(** X10.  The serial number the OCR stub extracts, at any time from 100
    seconds after the epoch on and for random draws in the unit interval,
    passes [validateSerialNumber] and is left as it is by
    [cleanSerialNumber], whatever the file is called. *)
Theorem extracted_serial_valid env fileName :
  100000 <= now env ->
  (forall i, (i < 3)%nat -> (0 <= random env i)%Q /\ (random env i < 1)%Q) ->
  validateSerialNumber (extractedSerial (extractSerialFromImage env fileName))
  = true
  /\ cleanSerialNumber (extractedSerial (extractSerialFromImage env fileName))
     = extractedSerial (extractSerialFromImage env fileName).
Proof.
  intros Hnow Hrand.
  pose proof (extractedSerial_nonempty env fileName) as Hne.
  destruct (pretty_timestamp _ Hnow) as [Hdig Hlen].
  destruct (letters_charAt_random _ (proj1 (Hrand 0%nat ltac:(lia)))
              (proj2 (Hrand 0%nat ltac:(lia)))) as (c0 & E0 & U0).
  destruct (letters_charAt_random _ (proj1 (Hrand 1%nat ltac:(lia)))
              (proj2 (Hrand 1%nat ltac:(lia)))) as (c1 & E1 & U1).
  destruct (letters_charAt_random _ (proj1 (Hrand 2%nat ltac:(lia)))
              (proj2 (Hrand 2%nat ltac:(lia)))) as (c2 & E2 & U2).
  revert Hne. unfold extractSerialFromImage. cbn [extractedSerial].
  cbn [generateRandomLetters]. rewrite E0, E1, E2.
  set (P := substring0 3 (alnum_upper fileName)).
  set (D := slice_last 6 (pretty (now env))).
  set (L := "" +:+ String c0 "" +:+ String c1 "" +:+ String c2 "" +:+ "").
  change (String c0 "" +:+ String c1 "" +:+ String c2 "" +:+ "")
    with (String c0 (String c1 (String c2 ""))).
  intros Hne.
  assert (HP : forallb serial_char (String.list_ascii_of_string P) = true).
  { unfold P, substring0, alnum_upper.
    rewrite !String.list_ascii_of_string_of_list_ascii.
    apply forallb_take.
    induction (String.list_ascii_of_string fileName) as [|c l IH];
      [reflexivity|].
    cbn [List.filter]. destruct (is_alnum c) eqn:Ec; [|exact IH].
    cbn. rewrite to_upper_alnum by exact Ec. exact IH. }
  assert (HD : forallb is_digit (String.list_ascii_of_string D) = true
               /\ length (String.list_ascii_of_string D) = 6%nat).
  { unfold D, slice_last.
    rewrite String.list_ascii_of_string_of_list_ascii.
    split; [apply forallb_suffix, Hdig|].
    rewrite length_drop. lia. }
  destruct HD as [HD HDlen].
  assert (Hchars : String.list_ascii_of_string
                     (P +:+ D +:+ String c0 (String c1 (String c2 "")))
                   = String.list_ascii_of_string P
                     ++ String.list_ascii_of_string D ++ [c0; c1; c2]).
  { rewrite !list_ascii_app. reflexivity. }
  assert (Hall : forallb serial_char
                   (String.list_ascii_of_string
                      (P +:+ D +:+ String c0 (String c1 (String c2 ""))))
                 = true).
  { rewrite Hchars, !forallb_app, HP. cbn [andb].
    apply andb_true_intro. split.
    - rewrite forallb_forall in HD |- *. intros c Hc.
      unfold serial_char. rewrite (HD c Hc). apply orb_true_r.
    - cbn. unfold serial_char. rewrite U0, U1, U2. reflexivity. }
  split.
  - unfold validateSerialNumber.
    rewrite (truthy_string_Some _ Hne). cbn [negb orb].
    rewrite (utf16_length_ascii _ Hall), Hchars, !length_app, HDlen.
    destruct (Nat.ltb_spec
                (length (String.list_ascii_of_string P) + (6 + length [c0; c1; c2]))
                6); [lia|].
    rewrite !existsb_app.
    apply andb_true_intro. split.
    + cbn. rewrite U0. rewrite !orb_true_r. reflexivity.
    + destruct (String.list_ascii_of_string D) as [|d l]; [discriminate|].
      cbn in HD |- *. apply andb_prop in HD as [-> _].
      rewrite orb_true_r. reflexivity.
  - apply cleanSerialNumber_fixed, Hall.
Qed.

—————

=== EXERCISE DESCRIPTION ===
Your task is an exact transcription of every line above.

=== ANSWER ===
(** X10.  The serial number the OCR stub extracts, at any time from 100
    seconds after the epoch on and for random draws in the unit interval,
    passes [validateSerialNumber] and is left as it is by
    [cleanSerialNumber], whatever the file is called. *)
Theorem extracted_serial_valid env fileName :
  100000 <= now env ->
  (forall i, (i < 3)%nat -> (0 <= random env i)%Q /\ (random env i < 1)%Q) ->
  validateSerialNumber (extractedSerial (extractSerialFromImage env fileName))
  = true
  /\ cleanSerialNumber (extractedSerial (extractSerialFromImage env fileName))
     = extractedSerial (extractSerialFromImage env fileName).
Proof.
  intros Hnow Hrand.
  pose proof (extractedSerial_nonempty env fileName) as Hne.
  destruct (pretty_timestamp _ Hnow) as [Hdig Hlen].
  destruct (letters_charAt_random _ (proj1 (Hrand 0%nat ltac:(lia)))
              (proj2 (Hrand 0%nat ltac:(lia)))) as (c0 & E0 & U0).
  destruct (letters_charAt_random _ (proj1 (Hrand 1%nat ltac:(lia)))
              (proj2 (Hrand 1%nat ltac:(lia)))) as (c1 & E1 & U1).
  destruct (letters_charAt_random _ (proj1 (Hrand 2%nat ltac:(lia)))
              (proj2 (Hrand 2%nat ltac:(lia)))) as (c2 & E2 & U2).
  revert Hne. unfold extractSerialFromImage. cbn [extractedSerial].
  cbn [generateRandomLetters]. rewrite E0, E1, E2.
  set (P := substring0 3 (alnum_upper fileName)).
  set (D := slice_last 6 (pretty (now env))).
  set (L := "" +:+ String c0 "" +:+ String c1 "" +:+ String c2 "" +:+ "").
  change (String c0 "" +:+ String c1 "" +:+ String c2 "" +:+ "")
    with (String c0 (String c1 (String c2 ""))).
  intros Hne.
  assert (HP : forallb serial_char (String.list_ascii_of_string P) = true).
  { unfold P, substring0, alnum_upper.
    rewrite !String.list_ascii_of_string_of_list_ascii.
    apply forallb_take.
    induction (String.list_ascii_of_string fileName) as [|c l IH];
      [reflexivity|].
    cbn [List.filter]. destruct (is_alnum c) eqn:Ec; [|exact IH].
    cbn. rewrite to_upper_alnum by exact Ec. exact IH. }
  assert (HD : forallb is_digit (String.list_ascii_of_string D) = true
               /\ length (String.list_ascii_of_string D) = 6%nat).
  { unfold D, slice_last.
    rewrite String.list_ascii_of_string_of_list_ascii.
    split; [apply forallb_suffix, Hdig|].
    rewrite length_drop. lia. }
  destruct HD as [HD HDlen].
  assert (Hchars : String.list_ascii_of_string
                     (P +:+ D +:+ String c0 (String c1 (String c2 "")))
                   = String.list_ascii_of_string P
                     ++ String.list_ascii_of_string D ++ [c0; c1; c2]).
  { rewrite !list_ascii_app. reflexivity. }
  assert (Hall : forallb serial_char
                   (String.list_ascii_of_string
                      (P +:+ D +:+ String c0 (String c1 (String c2 ""))))
                 = true).
  { rewrite Hchars, !forallb_app, HP. cbn [andb].
    apply andb_true_intro. split.
    - rewrite forallb_forall in HD |- *. intros c Hc.
      unfold serial_char. rewrite (HD c Hc). apply orb_true_r.
    - cbn. unfold serial_char. rewrite U0, U1, U2. reflexivity. }
  split.
  - unfold validateSerialNumber.
    rewrite (truthy_string_Some _ Hne). cbn [negb orb].
    rewrite (utf16_length_ascii _ Hall), Hchars, !length_app, HDlen.
    destruct (Nat.ltb_spec
                (length (String.list_ascii_of_string P) + (6 + length [c0; c1; c2]))
                6); [lia|].
    rewrite !existsb_app.
    apply andb_true_intro. split.
    + cbn. rewrite U0. rewrite !orb_true_r. reflexivity.
    + destruct (String.list_ascii_of_string D) as [|d l]; [discriminate|].
      cbn in HD |- *. apply andb_prop in HD as [-> _].
      rewrite orb_true_r. reflexivity.
  - apply cleanSerialNumber_fixed, Hall.
Qed.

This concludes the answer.